*** Opening MATERIAL TO PROCESS ***
(** * Crowd Density Predictor (script.js): a shallow embedding of its core

    The dataset generator, the quartile engine, the density classifier and
    the per-location hour aggregation of [script.js], with the properties
    its specification states about them.

    Conventions of the embedding.
    - JavaScript numbers are modelled by the rationals they denote:
      integers by [Z], other finite numbers by [Q] (every finite double is
      a rational).  Where the script rounds a computed number,
      in [computeFootfallSample], [gaussianRandom] and the hour averages
      of [animateHeatPreview], the model rounds every product and sum to
      binary64 as the engine does ([double], [mul64], [add64]), and a
      decimal literal that enters such a product stands for the double
      nearest to it.  The index computations of the script ([n*0.25],
      [n*0.50], [n*0.75] and [Math.random()*16], [Math.random()*7],
      [Math.random()*5]) are exact or stay on the same side of the next
      integer in binary64 for array lengths, so [Math.floor] of them is
      the floor of the exact product; the quotient of a footfall sum below
      2^52 by a count is rounded by [Math.round] as the exact quotient is.
      Comparisons, the temperature and the coordinates on the canvas are
      kept exact: what is shown of them are bounds, which rounding to
      binary64 keeps.
    - A function returns [None] where the JavaScript run would read
      [undefined] out of an array or object and go on computing with it,
      or where the number it computes is [NaN]; the theorems show where
      this does not occur.  In the generator [None] is also the answer
      when the tape of uniform draws is used up, which is how a redraw
      loop that never ends shows.
    - The objects used as tables of numbers are read with [member]: a
      name yields the table's own property, or the function or object
      that every object inherits under that name from [Object.prototype],
      or [undefined].  An inherited member is truthy and not a number, so
      a product that it enters is [NaN].  The objects whose names are
      hours or the labels of the script are finite maps of their own
      properties.
    - [Array.prototype.sort] is the stable sort of ECMAScript 2019.
    - Global variables of the script are fields of the record [Globals],
      passed explicitly; the page and its event handlers are left out. *)

From Stdlib Require Import ZArith QArith Qround Qabs Lia List.
From Stdlib Require Import Sorting.Permutation Sorting.Sorted.
From Stdlib Require Import Qminmax Lqa Ascii.
From Stdlib Require Floats.
From stdpp Require Import gmap strings list.

Local Open Scope string_scope.
Local Open Scope list_scope.
Local Open Scope Z_scope.

(** ** JavaScript primitives used by the script *)

(** [Math.round]: the nearest integer, halves towards plus infinity. *)
Definition Math_round (x : Q) : Z := Qfloor (x + (1 # 2))%Q.

(** [Math.floor(n * p)] for an array length [n] and a constant [p]. *)
Definition floor_mul (n : nat) (p : Q) : nat :=
  Z.to_nat (Qfloor (inject_Z (Z.of_nat n) * p)%Q).

(** [a || d] on a number read from an object: the default replaces
    [undefined] and the falsy number [0]. *)
Definition or_num (o : option Q) (d : Q) : Q :=
  match o with
  | Some v => if Qeq_bool v 0 then d else v
  | None => d
  end.

Definition or_int (o : option Z) (d : Z) : Z :=
  match o with
  | Some v => if v =? 0 then d else v
  | None => d
  end.

(** [a ?? d]: the default replaces [undefined] only. *)
Definition nullish (o : option Q) (d : Q) : Q :=
  match o with Some v => v | None => d end.

(** Truthiness of the numeric flags [0] / [1]. *)
Definition truthy (z : Z) : bool := negb (z =? 0).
*** Closing MATERIAL TO PROCESS ***
YOUR INSTRUCTIONS
In the material above, transcribe exactly the lines beginning at the one with "binary64 keeps." and ending at the one with "[undefined] and the falsy number [0]. *)", both included.

OUTPUT FOR THIS EXERCISE
      binary64 keeps.
    - A function returns [None] where the JavaScript run would read
      [undefined] out of an array or object and go on computing with it,
      or where the number it computes is [NaN]; the theorems show where
      this does not occur.  In the generator [None] is also the answer
      when the tape of uniform draws is used up, which is how a redraw
      loop that never ends shows.
    - The objects used as tables of numbers are read with [member]: a
      name yields the table's own property, or the function or object
      that every object inherits under that name from [Object.prototype],
      or [undefined].  An inherited member is truthy and not a number, so
      a product that it enters is [NaN].  The objects whose names are
      hours or the labels of the script are finite maps of their own
      properties.
    - [Array.prototype.sort] is the stable sort of ECMAScript 2019.
    - Global variables of the script are fields of the record [Globals],
      passed explicitly; the page and its event handlers are left out. *)

From Stdlib Require Import ZArith QArith Qround Qabs Lia List.
From Stdlib Require Import Sorting.Permutation Sorting.Sorted.
From Stdlib Require Import Qminmax Lqa Ascii.
From Stdlib Require Floats.
From stdpp Require Import gmap strings list.

Local Open Scope string_scope.
Local Open Scope list_scope.
Local Open Scope Z_scope.

(** ** JavaScript primitives used by the script *)

(** [Math.round]: the nearest integer, halves towards plus infinity. *)
Definition Math_round (x : Q) : Z := Qfloor (x + (1 # 2))%Q.

(** [Math.floor(n * p)] for an array length [n] and a constant [p]. *)
Definition floor_mul (n : nat) (p : Q) : nat :=
  Z.to_nat (Qfloor (inject_Z (Z.of_nat n) * p)%Q).

(** [a || d] on a number read from an object: the default replaces
    [undefined] and the falsy number [0]. *)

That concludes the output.